What Pitch Call Analysis shows you
Pitch Call Analysis is a dedicated report view inside Pitch MetRx, accessible from post-game reports, mid-game reports, lifetime statistics, and custom date-range reports. Tap Pitch Call Analysis on any of those reports and the app opens a full breakdown organized around three dimensions:
- Count — every standard balls-strikes situation from 0-0 through 3-2
- Pitch type — fastball, changeup, rise, drop, curve, and any custom types you define
- Location — inside, middle, or outside for each pitch type (e.g., Fastball Inside vs. Fastball Outside)

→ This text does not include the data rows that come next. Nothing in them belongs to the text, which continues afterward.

(* ===== verification/LedgerStore.v ===== *)
(** The ledger file of a goal (store.rs): content-derived event ids, the
    parser that collapses repeated lines, the locked append and the claim
    transaction.  A file is the list of its lines, deserialised; every
    transaction holds the file's exclusive lock from reading the lines to
    writing the new ones, so it is one step from a ledger to a ledger. *)
From S2P Require Import Prelude Cadence Todos GoalState Contract Signals GoalFrontier Ledger TaskLease TaskGraph WorkspaceGuard.

Record StoredEvent := mkStoredEvent {
  se_event_id : string;
  se_producer : option string;
  se_source_ref : option string;
  se_source_section : option string;
  se_source_line : option u64;
  se_privacy : option string;
  se_fencing_token : option u64;
  se_event : Event
}.

Record AtomicClaimOutcome := mkAtomicClaimOutcome { ao_claimed : bool; ao_stolen : bool }.

(** * Content digests *)
Definition fnv_offset : Z := 14695981039346656037.
Definition fnv_prime : Z := 1099511628211.
Definition fnv_step (hash : Z) (b : N) : Z :=
  (Z.lxor hash (Z.of_N b) * fnv_prime) mod 18446744073709551616.
Definition hex_digit (d : Z) : ascii :=
  ascii_of_N (Z.to_N (if d <? 10 then 48 + d else 87 + d)).
(** [{:0nx}] *)
Fixpoint hex (n : nat) (z : Z) (acc : string) : string :=
  match n with
  | O => acc
  | S n => hex n (z / 16) (String (hex_digit (z mod 16)) acc)
  end.
Definition content_digest (bytes : list N) : string :=
  hex 16 (List.fold_left fnv_step bytes fnv_offset) "".

Definition valid_goal_id (id : string) : bool :=
  negb (id =?s "") && negb ((id =?s ".") || (id =?s ".."))
  && forallb (fun b => ((48 <=? b)%N && (b <=? 57)%N) || ((65 <=? b)%N && (b <=? 90)%N)
                       || ((97 <=? b)%N && (b <=? 122)%N)
                       || (b =? 46)%N || (b =? 95)%N || (b =? 45)%N) (string_bytes id).

(** The keys of the envelope, which [event_part] strips. *)
Definition ENVELOPE_KEYS : list string :=
  ["event_id"; "producer"; "source_ref"; "source_section"; "source_line"; "privacy";
   "fencing_token"].

Section Store.
(** serde_json: the canonical text of an event, its object as entries of a key
    and the text of its value, and the text of such an object. *)
Variable to_json : Event -> string.
Variable to_entries : Event -> list (string * string).
Variable render_object : list (string * string) -> string.
(** The environment of the workspace guard. *)
Variable home : string.
Variable canonicalize : string -> option string.

Definition derive_event_id (e : Event) : string :=
  "evt-" +:+ content_digest (string_bytes (to_json e)).
Definition effective_id (s : StoredEvent) : string :=
  if se_event_id s =?s "" then derive_event_id (se_event s) else se_event_id s.
Definition event_part (entries : list (string * string)) : list (string * string) :=
  List.filter (fun kv => negb (existsb (String.eqb (fst kv)) ENVELOPE_KEYS)) entries.
Definition event_fingerprint (e : Event) : string := render_object (event_part (to_entries e)).

(** The line a kernel append writes. *)
Definition stored (e : Event) : StoredEvent :=
  {| se_event_id := derive_event_id e; se_producer := None; se_source_ref := None;
     se_source_section := None; se_source_line := None; se_privacy := None;
     se_fencing_token := None; se_event := e |}.

(** * parse_ledger *)
Record ParseState := mkParseState {
  ps_seen : gmap string string;
  ps_out : list StoredEvent;
  ps_line : nat
}.
Definition parse_step (st : result ParseState) (s : StoredEvent) : result ParseState :=
  match st with
  | inl e => inl e
  | inr st =>
      let id := effective_id s in
      let fingerprint := event_fingerprint (se_event s) in
      match ps_seen st !! id with
      | Some prior =>
          if prior =?s fingerprint then inr (mkParseState (ps_seen st) (ps_out st) (S (ps_line st)))
          else inl ("conflicting event_id `" +:+ id +:+ "` at line "
                    +:+ show (Z.of_nat (ps_line st) + 1) +:+ " (StateEventConflictError)")
      | None => inr (mkParseState (<[id := fingerprint]> (ps_seen st)) (ps_out st ++ [s])
                       (S (ps_line st)))
      end
  end.
Definition parse_state (lines : list StoredEvent) : result ParseState :=
  List.fold_left parse_step lines (inr (mkParseState ∅ [] 0)).
Definition parse_ledger (lines : list StoredEvent) : result (list StoredEvent) :=
  match parse_state lines with inl e => inl e | inr st => inr (ps_out st) end.

(** The goal the parsed events fold to, read at [clock]. *)
Definition folded (clock : SystemTime) (entry : RegistryEntry) (events : list StoredEvent) : Goal :=
  fold_events (List.map (fun s => (clock, se_event s)) events)
    (goal_new clock (re_goal_id entry) (re_objective entry) (re_cwd entry)).

(** * append_event_locked *)
Fixpoint find_existing (lines : list StoredEvent) (event_id fingerprint : string)
  : option (result unit) :=
  match lines with
  | [] => None
  | l :: r =>
      if negb (se_event_id l =?s event_id) then find_existing r event_id fingerprint
      else if event_fingerprint (se_event l) =?s fingerprint then Some (inr tt)
      else Some (inl ("conflicting event_id `" +:+ event_id
                      +:+ "` — same id, different content (StateEventConflictError)"))
  end.
Definition append_event_locked (lines : list StoredEvent) (line : StoredEvent)
    (validate : list StoredEvent -> result unit) : result (list StoredEvent) :=
  match find_existing lines (se_event_id line) (event_fingerprint (se_event line)) with
  | Some (inl e) => inl e
  | Some (inr _) => inr lines
  | None => match validate lines with inl e => inl e | inr _ => inr (lines ++ [line]) end
  end.

Definition registry_entry (registry : list RegistryEntry) (id : string) : option RegistryEntry :=
  List.find (fun g => re_goal_id g =?s id) registry.

Definition append_with_meta (registry : list RegistryEntry) (lines : list StoredEvent) (e : Event)
    (event_id producer source_ref source_section : option string) (source_line : option u64)
    (privacy : option string) : result (list StoredEvent * string) :=
  match registry_entry registry (goal_id e) with
  | None => inl ("goal `" +:+ goal_id e
                 +:+ "` is not registered — register before appending events")
  | Some _ =>
      if negb (valid_goal_id (goal_id e))
      then inl "goal id must be a nonempty filename component (ASCII letters, digits, '.', '_' or '-')"
      else
        let id := match event_id with Some id => id | None => derive_event_id e end in
        let line := {| se_event_id := id; se_producer := producer; se_source_ref := source_ref;
                       se_source_section := source_section; se_source_line := source_line;
                       se_privacy := privacy; se_fencing_token := None; se_event := e |} in
        match append_event_locked lines line (fun _ => inr tt) with
        | inl e => inl ("append event: " +:+ e)
        | inr lines => inr (lines, id)
        end
  end.
Definition append (registry : list RegistryEntry) (lines : list StoredEvent) (e : Event)
  : result (list StoredEvent * string) :=
  append_with_meta registry lines e None None None None None None.

(** The validation of [append_todo_change]; the nested option is the search
    running out of fuel. *)
Definition validate_todo_change (clock : SystemTime) (entry : RegistryEntry) (e : Event)
    (lines : list StoredEvent) : result unit :=
  match parse_ledger lines with
  | inl err => inl err
  | inr events =>
      let g := folded clock entry events in
      let changed :=
        match e with
        | TodoAdded _ t _ => inr (Some (td_id t))
        | TodoUpdated _ id _ _ _ _ _ _ (Some _) _ _ _ _ => inr (Some id)
        | TodoUpdated _ _ _ _ _ _ _ _ None _ _ _ _ => inr None
        | _ => inl "expected a todo add/update event"
        end in
      match changed with
      | inl err => inl err
      | inr None => inr tt
      | inr (Some id) =>
          match validate_dependency_change (apply clock e g) id with
          | Some (inl err) => inl err
          | Some (inr _) => inr tt
          | None => inl "unreachable"
          end
      end
  end.
Definition append_todo_change (clock : SystemTime) (registry : list RegistryEntry)
    (lines : list StoredEvent) (e : Event) : result (list StoredEvent * string) :=
  match registry_entry registry (goal_id e) with
  | None => inl "goal is not registered"
  | Some entry =>
      if negb (valid_goal_id (goal_id e))
      then inl "goal id must be a nonempty filename component (ASCII letters, digits, '.', '_' or '-')"
      else match append_event_locked lines (stored e) (validate_todo_change clock entry e) with
           | inl err => inl err
           | inr lines => inr (lines, derive_event_id e)
           end
  end.

(** * The claim transaction *)
Section Claim.
Variable pid_alive : u32 -> bool.

Definition todo_closed (t : Todo) : bool :=
  status_is (td_status t) Done || status_is (td_status t) Superseded.
Definition owned_elsewhere (t : Todo) (agent_id : string) : bool :=
  match td_owner t with Some owner => negb (owner =?s agent_id) | None => false end.
(** [claimed_by.zip(lease_expires_at)] with the holder's pid. *)
Definition lease_triple (t : Todo) : option (string * u64 * option u32) :=
  match td_claimed_by t, td_lease_expires_at t with
  | Some holder, Some expiry => Some (holder, expiry, td_holder_pid t)
  | _, _ => None
  end.
Definition lease_stops (lease : option (string * u64 * option u32)) (agent_id : string) (now : u64)
  : bool :=
  match lease with
  | Some (holder, exp, holder_pid) =>
      (now <? exp) && negb (holder =?s agent_id)
      && negb (match holder_pid with Some p => negb (pid_alive p) | None => false end)
  | None => false
  end.
(** A relative write scope of the todo, or of any leased one. *)
Definition relative_scope (g : Goal) (todo_id : string) (now : u64) : bool :=
  existsb (fun t =>
    ((td_id t =?s todo_id)
     || (bool_decide (is_Some (td_claimed_by t))
         && match td_lease_expires_at t with Some expiry => now <? expiry | None => false end
         && negb (todo_closed t)))
    && existsb (fun scope => negb (is_blank scope) && negb (is_absolute (trim scope)))
         (td_required_write_scope t)) (g_todos g).

Definition conflict_message (conflicts : list WorkspaceConflict) (now : u64) : string :=
  "workspace conflict — claiming would race a peer writing the same workspace:" +:+ newline
  +:+ render_conflicts conflicts now
  +:+ "degrade to serial: retry after the holder releases its lease; declare disjoint --required-write-scope paths (goal-relative), or override only with proven disjoint writes (--force-workspace for run, --force for claim)".

(** The lines a granted claim writes: the claim, and the audit of its effective
    write set when there is one. *)
Definition claim_lines (goal_id todo_id agent_id : string) (expires_at : u64)
    (holder_pid : option u32) (paths : list string) (forced : bool) (now : u64)
  : list StoredEvent :=
  stored (TodoClaimed goal_id todo_id agent_id expires_at holder_pid now)
  :: (if is_empty paths then []
      else [stored (WorkspaceLockAcquired goal_id agent_id todo_id paths forced now)]).

(** The check of the folded goal, under the lock: the outcome and the lines to
    write. *)
Definition claim_on (g : Goal) (goal_id todo_id agent_id : string) (lease_secs : u64)
    (holder_pid : option u32) (force_workspace : bool) (now : u64)
  : result (AtomicClaimOutcome * list StoredEvent) :=
  match todo g todo_id with
  | None => inl "unknown todo"
  | Some t =>
      let refused := inr ({| ao_claimed := false; ao_stolen := false |}, []) in
      if todo_closed t || owned_elsewhere t agent_id then refused
      else
        let lease := lease_triple t in
        if lease_stops lease agent_id now then refused
        else if negb (is_absolute (g_cwd g)) && relative_scope g todo_id now
        then inl "cannot resolve relative task write scopes: legacy goal cwd is not absolute; recreate the goal with an absolute --cwd and re-declare its write scopes"
        else
          let conflicts := todo_workspace_conflicts home canonicalize pid_alive g agent_id t now in
          if negb (is_empty conflicts) && negb force_workspace
          then inl (conflict_message conflicts now)
          else
            let paths := todo_workspaces home canonicalize g agent_id t in
            let stolen := match lease with
                          | Some (holder, _, _) => negb (holder =?s agent_id)
                          | None => false
                          end in
            inr ({| ao_claimed := true; ao_stolen := stolen |},
                 claim_lines goal_id todo_id agent_id (u64_add now lease_secs) holder_pid paths
                   (negb (is_empty conflicts) && force_workspace) now)
  end.

(** [now] is the epoch second the transaction reads first, [clock] the clock of
    the fold.  The second component is the file afterwards. *)
Definition try_claim_todo_with_workspace (now : u64) (clock : SystemTime)
    (registry : list RegistryEntry) (lines : list StoredEvent)
    (goal_id todo_id agent_id : string) (lease_secs : u64) (holder_pid : option u32)
    (force_workspace : bool) : result AtomicClaimOutcome * list StoredEvent :=
  match normalize_ttl lease_secs with
  | inl e => (inl e, lines)
  | inr lease_secs =>
      if negb (valid_goal_id goal_id)
      then (inl "goal id must be a nonempty filename component (ASCII letters, digits, '.', '_' or '-')", lines)
      else match registry_entry registry goal_id with
      | None => (inl "goal is not registered", lines)
      | Some entry =>
          match parse_ledger lines with
          | inl e => (inl e, lines)
          | inr events =>
              match claim_on (folded clock entry events) goal_id todo_id agent_id lease_secs
                      holder_pid force_workspace now with
              | inl e => (inl e, lines)
              | inr (outcome, written) => (inr outcome, lines ++ written)
              end
          end
      end
  end.
Definition try_claim_todo_with_pid now clock registry lines goal_id todo_id agent_id lease_secs
    holder_pid :=
  try_claim_todo_with_workspace now clock registry lines goal_id todo_id agent_id lease_secs
    holder_pid false.
Definition try_claim_todo now clock registry lines goal_id todo_id agent_id lease_secs :=
  try_claim_todo_with_pid now clock registry lines goal_id todo_id agent_id lease_secs None.
End Claim.
End Store.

For each combination, Pitch MetRx calculates the same rich metrics you see in the main game report: usage percentage, strike percentage, WHIFF%, Freeze %, BAA, SLG%, ground ball/line drive/fly ball splits, and more. You can step through counts with a dropdown—start at 0-0 (first pitch), move to ahead counts like 0-2, check behind counts like 3-1, and finish at 3-2 (full count)—and see exactly how each pitch performed in that situation.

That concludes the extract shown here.